Stored data entries:

(* ===== verification/MarketFetch.v ===== *)
(** * The live market fetchers

    [LiveW5dAprFetcher] and [LiveSaveDisplayApyFetcher] of stage2_demo_apr_bridge.rs:
    three JSON-RPC calls and one REST call, each an event.  Building the HTTP client
    may fail, which the constructors take as an argument.  Then what holds of the
    readings. *)
From S2P Require Import Prelude Interaction WatchRules WatcherBase RuleStore RustText.
From S2P Require Import RuleEvaluator FundingStore Float64 ChatExecute OrderBridge OrderDraft.
From S2P Require Import SolendRaw DemoCommand MarketReading.
#[local] Open Scope string_scope.
#[local] Open Scope Z_scope.

(** ** Requests *)

(** The bodies that are posted, all at commitment "confirmed". *)
Inductive RpcBody :=
| GetSlot
| GetAccountInfo (address : string)
| GetTokenAccountBalance (ata : string).

Inductive MarketEvent :=
| HttpPost (url : string) (body : RpcBody)
| HttpGet (url : string).

(** The transport error, or the status with the body, if it is JSON. *)
Definition MarketAnswer `{Json} (_ : MarketEvent) : Type := Result string (Z * Result string json).

Class Base64 := base64_decode : string → Result string (list byte).

(** ** Constructors *)

(** [trim_end_matches('/')] *)
Fixpoint drop_slashes (l : list byte) : list byte :=
  match l with Byte.x2f :: l => drop_slashes l | _ => l end.
Definition trim_end_slashes (l : list byte) : list byte := rev (drop_slashes (rev l)).

Definition new_apr_fetcher (client_builds : bool) (rpc_url : string) : option string :=
  if is_blank rpc_url then None else if client_builds then Some rpc_url else None.
Definition new_save_fetcher (client_builds : bool) (base_url : string) : option string :=
  let trimmed_url := trim_end_slashes (trim (str_bytes base_url)) in
  if bool_decide (trimmed_url = []) then None
  else if client_builds then Some (bytes_str trimmed_url) else None.
(** [with_default_base_url] *)
Definition default_save_fetcher (client_builds : bool) : option string :=
  new_save_fetcher client_builds SOLEND_API_BASE_URL_DEFAULT.

(** ** The text of errors, with [{:?}] *)
Section debug.
Context `{DebugText}.
Definition debug_decode_error (e : SolendRaw.DecodeError) : string :=
  match e with
  | SolendRaw.ObligationWrongSize n => "ObligationWrongSize(" +:+ fmt n +:+ ")"
  | SolendRaw.ReserveWrongSize n => "ReserveWrongSize(" +:+ fmt n +:+ ")"
  | SolendRaw.ObligationPaddingNonZero => "ObligationPaddingNonZero"
  | SolendRaw.ObligationArrayOverflow deposits borrows =>
      "ObligationArrayOverflow { deposits: " +:+ fmt deposits +:+ ", borrows: " +:+
      fmt borrows +:+ " }"
  | SolendRaw.ObligationStaleBitInvalid b => "ObligationStaleBitInvalid(" +:+ fmt b +:+ ")"
  | SolendRaw.ReserveStaleBitInvalid b => "ReserveStaleBitInvalid(" +:+ fmt b +:+ ")"
  | SolendRaw.ObligationBoolInvalid offset value field =>
      "ObligationBoolInvalid { offset: " +:+ fmt (Z.of_nat offset) +:+ ", value: " +:+
      fmt value +:+ ", field: " +:+ RustText.debug_str (str_bytes field) +:+ " }"
  end.
Definition debug_watcher_error (e : Stage2WatcherError) : string :=
  match e with
  | Transient m => "Transient(" +:+ RustText.debug_str (str_bytes m) +:+ ")"
  | Terminal m => "Terminal(" +:+ RustText.debug_str (str_bytes m) +:+ ")"
  | Internal m => "Internal(" +:+ RustText.debug_str (str_bytes m) +:+ ")"
  end.
End debug.

(** ** The native APR *)
Section apr.
Context `{Json, Base64, DebugText, Crates, Pubkeys, Addresses}.
Notation MProg := (Interaction.Prog MarketAnswer).
Context (rpc_url : string).

Definition read_rpc_answer (resp : Result string (Z * Result string json)) : ERes json :=
  match resp with
  | Err e => Err (RpcFetchFailed ("transport: " +:+ e))
  | Ok (status, body) =>
      _ ← throw_if (400 <=? status) (RpcFetchFailed ("http " +:+ fmt status));
      v ← map_err (λ e, RpcFetchFailed ("body: " +:+ e)) body;
      match json_get "error" v with
      | Some err => Err (RpcFetchFailed ("rpc error: " +:+ json_display err))
      | None => Ok v
      end
  end.
Definition rpc_post (body : RpcBody) : MProg (ERes json) :=
  resp ← ask (Answer := MarketAnswer) (HttpPost rpc_url body);
  mret (read_rpc_answer resp).

Definition read_reserve_bytes (v : json) : ERes (list byte) :=
  match json_path ["result"; "value"] v with
  | None => Err (ReserveAccountMissing W5D_RESERVE_BS58)
  | Some val =>
      if json_is_null val then Err (ReserveAccountMissing W5D_RESERVE_BS58) else
      b64 ← ok_or (d ← json_get "data" val; a ← json_as_array d; x ← head a; json_as_str x)
              (RpcFetchFailed "missing data[0] base64 string");
      map_err (λ e, RpcFetchFailed ("base64 decode: " +:+ e)) (base64_decode b64)
  end.
Definition fetch_reserve_bytes : MProg (ERes (list byte)) :=
  v ← rpc_post (GetAccountInfo W5D_RESERVE_BS58);
  mret (v ← v; read_reserve_bytes v).

Definition fetch_slot : MProg (ERes Z) :=
  v ← rpc_post GetSlot;
  mret (v ← v; ok_or (json_get "result" v ≫= json_as_u64)
                 (RpcFetchFailed "missing slot in getSlot response")).

(** An account that does not exist has no balance. *)
Definition read_token_balance (v : ERes json) : ERes (option Z) :=
  match v with
  | Ok value =>
      amount_str ← ok_or (json_path ["result"; "value"; "amount"] value ≫= json_as_str)
                     (RpcFetchFailed "missing amount in getTokenAccountBalance");
      raw ← map_err (λ e, RpcFetchFailed ("amount parse: " +:+ show_parse_int_error e))
              (parse_u64 amount_str);
      Ok (Some raw)
  | Err (RpcFetchFailed detail) =>
      let has s := contains_str (str_bytes s) (str_bytes detail) in
      if has "could not find account" || has "Invalid param" || has "not found" then Ok None
      else Err (RpcFetchFailed detail)
  | Err e => Err e
  end.
Definition fetch_token_balance (ata : string) : MProg (ERes (option Z)) :=
  v ← rpc_post (GetTokenAccountBalance ata);
  mret (read_token_balance v).

(** The rate of the reserve, in basis points and in range; a slice of the account
    out of bounds would panic. *)
Definition reserve_apr_bps (reserve_bytes : list byte) : Result (Fault EvaluationError) Z :=
  raw ← (match SolendRaw.decode_reserve reserve_bytes with
         | Ok raw => Ok raw
         | Err Panic => Err Panic
         | Err (Fails e) => Err (Fails (ReserveDecodeFailed (debug_decode_error e)))
         end);
  let snapshot :=
    solend_snapshot_value_from_reserve_raw (pubkey_from_str W5D_RESERVE_BS58) raw in
  apr_wad ← map_err (λ e, Fails (AprComputationFailed (debug_watcher_error e)))
              (solend_supply_apr_wad_for_snapshot snapshot);
  let apr_bps_raw := solend_supply_apr_bps_from_wad apr_wad in
  _ ← throw_if (APR_BPS_SANITY_MAX <? apr_bps_raw) (Fails (AprOutOfRange apr_bps_raw));
  Ok (as_u32 apr_bps_raw).

Definition evaluate (input_text : string) (parsed : DemoParsed) :
    MProg (Result (Fault EvaluationError) W5dEvaluationResult) :=
  slot ← fetch_slot;
  match slot with
  | Err e => mret (Err (Fails e))
  | Ok last_checked_slot =>
      bytes ← fetch_reserve_bytes;
      match map_err Fails bytes ≫= reserve_apr_bps with
      | Err e => mret (Err e)
      | Ok current_apr_bps =>
          let '(controlled_wallet, source_usdc_ata) := controlled_wallet_addresses in
          balance ← fetch_token_balance source_usdc_ata;
          mret (balance ← map_err Fails balance;
                Ok (compose_w5e_result input_text parsed current_apr_bps (default 0 balance)
                      last_checked_slot controlled_wallet source_usdc_ata))
      end
  end.
End apr.

(** ** The Save APY *)
Section save.
Context `{Json, DebugText, FloatText}.
Notation MProg := (Interaction.Prog MarketAnswer).

Definition save_url (base_url : string) : string :=
  base_url +:+ "/v1/reserves?scope=" +:+ SOLEND_API_SCOPE +:+ "&ids=" +:+
  W5F_MAIN_POOL_RESERVE_BS58.

Definition read_save_answer (resp : Result string (Z * Result string json)) :
    ERes SaveDisplayApyReading :=
  match resp with
  | Err e => Err (MarketDataUnavailable ("transport: " +:+ e))
  | Ok (status, body) =>
      _ ← throw_if (400 <=? status) (MarketDataUnavailable ("http " +:+ fmt status));
      body ← map_err (λ e, MarketDataUnavailable ("body: " +:+ e)) body;
      parse_save_reserves_response body
  end.
Definition fetch_main_pool_usdc (base_url : string) : MProg (ERes SaveDisplayApyReading) :=
  resp ← ask (Answer := MarketAnswer) (HttpGet (save_url base_url));
  mret (read_save_answer resp).
End save.

(** * What holds of the market readings

    A native evaluation is in range and says what its numbers say; a Save reading is
    of the pinned pool; display rates are read to the basis point. *)

Section facts.
Context `{Json, Base64, DebugText, FloatText, Crates, Pubkeys, Addresses}.

(** ** The native rate *)
Lemma reserve_apr_range bytes :
  match reserve_apr_bps bytes with
  | Ok bps => 0 ≤ bps ≤ APR_BPS_SANITY_MAX
  | Err Panic => False
  | Err (Fails _) => True
  end.
Proof.
  unfold reserve_apr_bps. pose proof (proj2 (decoders_never_panic bytes)) as Hp.
  destruct (SolendRaw.decode_reserve bytes) as [raw|[|e]]; [|done|done]. cbn [mbind result_bind].
  destruct (solend_supply_apr_wad_for_snapshot _) as [wad|e]; [|done]. cbn [map_err mbind result_bind].
  destruct (throw_if _ _) as [[]|e] eqn:Ht; cbn [mbind result_bind].
  - apply throw_if_Ok, Z.ltb_ge in Ht. revert Ht. unfold solend_supply_apr_bps_from_wad.
    destruct (checked_u 64 _) as [bps|] eqn:Hc; cbn [default]; [|by vm_compute].
    apply checked_u_Some in Hc as [-> Hu]. intros Ht. unfold id, as_u32, APR_BPS_SANITY_MAX in *.
    rewrite wrap_small; unfold is_u in *; lia.
  - unfold throw_if in Ht. case_match; [|done]. by injection Ht as <-.
Qed.

(** What an evaluation says of itself. *)
Record evaluation_ok (text : string) (parsed : DemoParsed) (r : W5dEvaluationResult) : Prop := {
  ev_text : er_input_text r = text;
  ev_rate : 0 ≤ er_current_apr_bps r ≤ APR_BPS_SANITY_MAX;
  ev_met : er_condition_met r = (dp_threshold_bps parsed <? er_current_apr_bps r);
  ev_idle : er_execution_attempted r = false ∧ er_tx_signature r = None;
  ev_wallet : (er_controlled_wallet r, er_source_usdc_ata r) = controlled_wallet_addresses;
  ev_ready : er_status r = "ready_to_execute" ↔
    er_condition_met r = true ∧ W5D_DEPOSIT_AMOUNT_RAW ≤ er_current_budget_raw r
}.

(** The live evaluation never panics, and what it returns is consistent.  Whatever the
    RPC node answers, a result has a rate of at most a hundred percent, says that its
    condition is met exactly when the rate exceeds the threshold, and is ready to
    execute exactly when, besides, the controlled account holds the amount. *)
Theorem live_evaluation_consistent url text parsed :
  always (λ r, match r with
    | Ok r => evaluation_ok text parsed r
    | Err Panic => False
    | Err (Fails _) => True
    end) (evaluate url text parsed).
Proof.
  unfold evaluate. apply always_bind. intros [slot|e]; [|done].
  apply always_bind. intros [bytes|e]; [|done]. cbn [map_err mbind result_bind].
  pose proof (reserve_apr_range bytes) as Hr.
  destruct (reserve_apr_bps bytes) as [bps|[|e]]; [|done|done].
  destruct controlled_wallet_addresses as [cw ata] eqn:Hcw.
  apply always_bind. intros [balance|e]; [|done]. cbn.
  unfold compose_w5e_result, status_of. 
  destruct (W5D_DEPOSIT_AMOUNT_RAW <=? default 0 balance) eqn:Hb,
    (dp_threshold_bps parsed <? bps) eqn:Hm; (split; cbn; [done|done|done|done|done|]); b2p;
    split; intros; destruct_and?; done || lia.
Qed.

(** ** The Save reading *)

(** A Save reading is of the pinned pool: all four addresses were checked. *)
Theorem save_reading_pinned url :
  always (λ r, match r with
    | Ok s => sr_reserve_pubkey s = W5F_MAIN_POOL_RESERVE_BS58 ∧
        sr_lending_market s = W5F_MAIN_POOL_LENDING_MARKET_BS58 ∧
        sr_liquidity_mint s = W5F_MAIN_POOL_LIQUIDITY_MINT_BS58 ∧
        sr_collateral_mint s = W5F_MAIN_POOL_COLLATERAL_MINT_BS58 ∧
        parse_percent_string_to_bps (sr_raw_supply_interest_str s) = Ok (sr_save_display_apy_bps s)
    | Err _ => True
    end) (fetch_main_pool_usdc url).
Proof.
  intros resp. cbn. destruct (read_save_answer resp) as [s|e] eqn:Hr; [|done].
  unfold read_save_answer, parse_save_reserves_response, pinned in Hr.
  destruct resp as [[status body]|]; [|done]. inv_ok Hr. b2p. by subst.
Qed.

(** *** To the basis point *)
Definition apy_text (n : Z) : string := fmt (n / 100) +:+ "." +:+ fmt_02 (n mod 100).

(** The percent text of every rate up to ten percent is read as exactly its basis
    points, for all the rounding of floating point. *)
Theorem display_apy_exact n : 0 ≤ n ≤ 1000 → parse_percent_string_to_bps (apy_text n) = Ok n.
Proof.
  intros Hn.
  assert (forallb (λ n, match parse_percent_string_to_bps (apy_text n) with
                        | Ok m => m =? n | Err _ => false end) (seqZ 0 1001) = true) as Hall
    by by vm_compute.
  rewrite forallb_forall in Hall. specialize (Hall n).
  destruct (parse_percent_string_to_bps (apy_text n)) as [m|e].
  - f_equal. apply Z.eqb_eq, Hall, list_elem_of_In, elem_of_seqZ. lia.
  - discriminate Hall. apply list_elem_of_In, elem_of_seqZ. lia.
Qed.
End facts.

Lemma display_apy_exact_witness :
  parse_percent_string_to_bps (H := λ s, bytes_str s) (H0 := λ _, "") "4.75" = Ok 475.
Proof. apply (display_apy_exact (H1 := λ s, bytes_str s) (H2 := λ _, "") 475). lia. Defined.

(** Half a basis point rounds up. *)
Lemma half_basis_point_rounds_up `{DebugText, FloatText} :
  parse_percent_string_to_bps "0.005" = Ok 1.
Proof. by vm_compute. Qed.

Task brief:
Starting with the first line of the entries, transcribe every line up to and including the one with "(ata : string).".

Response area:
(* ===== verification/MarketFetch.v ===== *)
(** * The live market fetchers

    [LiveW5dAprFetcher] and [LiveSaveDisplayApyFetcher] of stage2_demo_apr_bridge.rs:
    three JSON-RPC calls and one REST call, each an event.  Building the HTTP client
    may fail, which the constructors take as an argument.  Then what holds of the
    readings. *)
From S2P Require Import Prelude Interaction WatchRules WatcherBase RuleStore RustText.
From S2P Require Import RuleEvaluator FundingStore Float64 ChatExecute OrderBridge OrderDraft.
From S2P Require Import SolendRaw DemoCommand MarketReading.
#[local] Open Scope string_scope.
#[local] Open Scope Z_scope.

(** ** Requests *)

(** The bodies that are posted, all at commitment "confirmed". *)
Inductive RpcBody :=
| GetSlot
| GetAccountInfo (address : string)
| GetTokenAccountBalance (ata : string).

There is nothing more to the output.